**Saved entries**
(** The message of the [TypeError] of [sorted] on members that hold
    [None] and a [str]: the first comparison with [None] is [x < None] when
    [None] comes first and [None < x] otherwise (one run of [list.sort],
    fewer than 64 members).  A Python set yields its members in an order
    the program does not fix; the order of [elements] stands for it. *)
Definition type_error (l : list (option string)) : string :=
  match l with
  | None :: _ => "'<' not supported between instances of 'str' and 'NoneType'"
  | _ => "'<' not supported between instances of 'NoneType' and 'str'"
  end.

(** [sorted(unique_sources)]: comparing [None] with a [str] raises, which
    happens as soon as the set holds [None] and anything else. *)
Definition sorted (unique_sources : gset (option string))
  : result (list (option string)) :=
  let l := elements unique_sources in
  if (length l <=? 1)%nat || forallb (fun k => bool_decide (is_Some k)) l
  then Returned (merge_sort source_le l)
  else Raised (type_error l).

(** [_unique_documents] of the multi-query retriever: first occurrences. *)
Fixpoint unique_documents (seen documents : list Document) : list Document :=
  match documents with
  | [] => []
  | d :: rest =>
      if bool_decide (d ∈ seen) then unique_documents seen rest
      else d :: unique_documents (seen ++ [d]) rest
  end.

Section WithServices.

(** The services [app/rag.py] calls: the vector store and its search
    with [k = RAG_K], the constructor of the multi-query retriever and
    the rewrites its model returns for a question, the Cohere
    credential, constructor and reranking call, the model name from the
    environment, and the chat model. *)
Variable get_vector_store : result unit.
Variable similarity_search : string -> result (list Document).
Variable multi_query_from_llm : result unit.
Variable generate_queries : string -> result (list string).
Variable COHERE_API_KEY : option string.
Variable CohereRerank : result unit.
Variable compress_documents : list Document -> string -> result (list Document).
Variable OPENAI_MODEL : option string.
Variable chat : string -> list message -> result string.

Definition retriever : Type := string -> result (list Document).

(** [os.getenv("OPENAI_MODEL", DEFAULT_OPENAI_MODEL)]. *)
Definition model_name : string := default DEFAULT_OPENAI_MODEL OPENAI_MODEL.

(** A call of the chat model under the global cache: a stored response
    for the same prompt and model is returned without a call; any other
    call reaches the model and its response is stored. *)
Definition generate (messages : list message) : io string :=
  fun st =>
    let call := (model_name, messages) in
    match llm_cache st with
    | Some cache =>
        match cache !! (messages, model_name) with
        | Some stored => (Returned stored, st)
        | None =>
            match chat model_name messages with
            | Returned out =>
                (Returned out,
                 mkState (Some (<[(messages, model_name) := out]> cache))
                         (model_calls st ++ [call]) (stdout st))
            | Raised e =>
                (Raised e, mkState (llm_cache st) (model_calls st ++ [call]) (stdout st))
            end
        end
    | None =>
        (chat model_name messages,
         mkState None (model_calls st ++ [call]) (stdout st))
    end.

(** [MultiQueryRetriever] with [include_original=True]: search for every
    rewrite and for the question itself, keep the distinct documents. *)
Fixpoint retrieve_documents (base : retriever) (queries : list string)
  : result (list Document) :=
  match queries with
  | [] => Returned []
  | q :: rest =>
      bind (base q) (fun found =>
        bind (retrieve_documents base rest) (fun more => Returned (found ++ more)))
  end.

Definition multi_query_retriever (base : retriever) : retriever :=
  fun question =>
    bind (generate_queries question) (fun queries =>
      bind (retrieve_documents base (queries ++ [question])) (fun documents =>
        Returned (unique_documents [] documents))).

(** [ContextualCompressionRetriever]: rerank what the base retriever
    finds, when it finds anything. *)
Definition contextual_compression_retriever (base : retriever) : retriever :=
  fun question =>
    bind (base question) (fun found =>
      match found with
      | [] => Returned []
      | _ :: _ => compress_documents found question
      end).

**Exercise requirements**
Scan the data above and copy each line containing the word "NoneType".

**Response for this exercise**
  | None :: _ => "'<' not supported between instances of 'str' and 'NoneType'"
  | _ => "'<' not supported between instances of 'NoneType' and 'str'"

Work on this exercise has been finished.